Others suggest, I think more plausibly, that enforcement of the law as it relates to failed asylum seekers in Ireland is less effective than in the UK. Others cite the right given to asylum-seekers to seek employment where their status has not been speedily determined arising out of a decision by the Supreme Court. The use of the English language here has also been suggested as a pull factor.

When he was minister with responsibility for migration, Roderic O’Gorman told the Irish people we should expect annual asylum-seeking applications of around 20,000 to 30,000 as the new normal. Current yearly applications are lower than that, ranging between 12,000 and 18,000.

Estimates for 2026 for expenditure on asylum and international protection services provision is of the order of €3.4 billion. Apart from the cost of Ukrainian refugees, we are spending more than €1.2 billion annually on accommodation alone for other asylum seekers and international protection applicants. On top of that, there are significant subsistence payments and administrative costs.

Nobody has advanced an economically sustainable alternative to direct provision of one kind or another for asylum applicants.
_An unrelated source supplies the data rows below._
Lemma drawCharacters_at_script P x y str r g b pos :
  is_Some (strlen str) ->
  (forall p i j, pos - Z.of_nat (length str) <= p <= pos + 11 * Z.of_nat (length str) ->
     0 <= i < CHARACTER_HEIGHT -> 0 <= j < CHARACTER_WIDTH ->
     P ((y + i) * SCREEN_WIDTH + (x + p) + j)) ->
  mscript P (fun buf => drawCharacters_at pos buf x y str r g b).
Proof.
  revert pos. induction str as [|ch str IH]; intros pos Hlen HP.
  { by destruct Hlen. }
  simpl in *. destruct (ch =? 0); [apply mscript_ret|].
  destruct (drawCharacter_script P (x + pos) y ch r g b) as (l1 & F1 & E1).
  { intros i j Hi Hj. apply (HP pos i j); [lia | done | done]. }
  pose proof (char_width_range ch) as Hw.
  destruct (IH (pos + char_width ch)) as (l2 & F2 & E2).
  { by destruct (strlen str); [|destruct Hlen]. }
  { intros p i j Hp Hi Hj. apply HP; [lia | done | done]. }
  exists (l1 ++ l2). split; [by apply Forall_app|].
  intros. by rewrite E1, E2, run_writes_app.
Qed.

Lemma strlen_bound s n : strlen s = Some n -> 0 <= n < Z.of_nat (length s).
Proof.
  revert n. induction s as [|c s IH]; intros n; [done|]. simpl.
  destruct (c =? 0); [intros; simplify_eq; lia|].
  destruct (strlen s) as [k|]; [|done]. simpl. intros. simplify_eq.
  specialize (IH k eq_refl). lia.
Qed.

(** ** The contents after a rectangle loop *)

(** One row: columns [i0..i1) from address [s] on; [None] leaves a pixel. *)
Lemma row_spec i0 i1 s (c : Z -> option RGB) (m : vram) a :
  zfor i0 i1 (fun i m => match c i with Some v => upd m (s + (i - i0)) v | None => m end) m a
  = if (s <=? a) && (a <? s + (i1 - i0)) then default (m a) (c (a - s + i0)) else m a.
Proof.
  destruct (decide (i0 <= i1)) as [Hle|]; cycle 1.
  { rewrite zfor_nil by lia. destruct (_ && _) eqn:E; [zbool; lia|done]. }
  apply (zfor_ind (fun i m' => m' a =
    if (s <=? a) && (a <? s + (i - i0)) then default (m a) (c (a - s + i0)) else m a)); [done| |].
  { destruct (_ && _) eqn:E; [zbool; lia | done]. }
  intros i m' Hi IH. destruct (decide (a = s + (i - i0))) as [->|Hne].
  - replace (s + (i - i0) - s + i0) with i in * by lia.
    replace (_ && _) with true by (symmetry; rewrite andb_true_iff, Z.leb_le, Z.ltb_lt; lia).
    replace (_ && _) with false in IH
      by (symmetry; rewrite andb_false_iff, Z.leb_gt, Z.ltb_ge; lia).
    by destruct (c i); [rewrite upd_eq | rewrite IH].
  - transitivity (m' a); [by destruct (c i); [rewrite upd_ne by done|]|].
    rewrite IH. replace (a <? s + (i + 1 - i0)) with (a <? s + (i - i0)); [done|].
    destruct (Z.ltb_spec a (s + (i - i0))), (Z.ltb_spec a (s + (i + 1 - i0))); lia || done.
Qed.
While nothing is certain in politics, there is a very realistic possibility that the next general election in the UK will result in a government being formed by Nigel Farage’s Reform party on its own, or in some form of alliance with the Tories. Reform’s rhetoric suggests that, if it gets into government, it might well aspire to imitating the immigration and mass deportation policies now being deployed in the US by the Trump administration.

How such a political development would sit with current common travel area arrangements and open, invisible borders between Ireland and the UK is a serious issue for our Government to consider. Perhaps we will be spared such a scenario. But it cannot be ignored.

Hard-right activists have been seeking to exploit asylum seeking and IPAS centre-related issues to mobilise public opinion for the last 18 months.

All migration into Ireland – legal migration or asylum and international protection-seeking – creates pressure in areas such as housing demand, health services, childcare and education provision. That is inevitable. The phenomenon of economic migration posing as asylum and international protection-seeking is, however, a real problem, not merely for Ireland, but for Europe including the UK. It needs a measured, honest political response at national level and at European level.

EU members made a significant error in inscribing justiciable provisions for asylum seeking by non-EU nationals into the EU’s Charter for Fundamental Rights. There was no popular demand for such a provision. Only the Danes were alert enough to reserve their position and copperfasten their sovereign rights in that area as far as adherence to EU treaty law is concerned.

Combined with accordance of related competences to the EU itself, the result has been a deeply divisive and corrosive fracture-line within the EU and within the politics of member states. The case for revisiting these issues at EU level is compelling. The migration pact is no answer – it is not even a sticking plaster. Ireland is simply not going to realise any results with implementing the migration pact. The Danes were not wrong. Simon Harris, please note.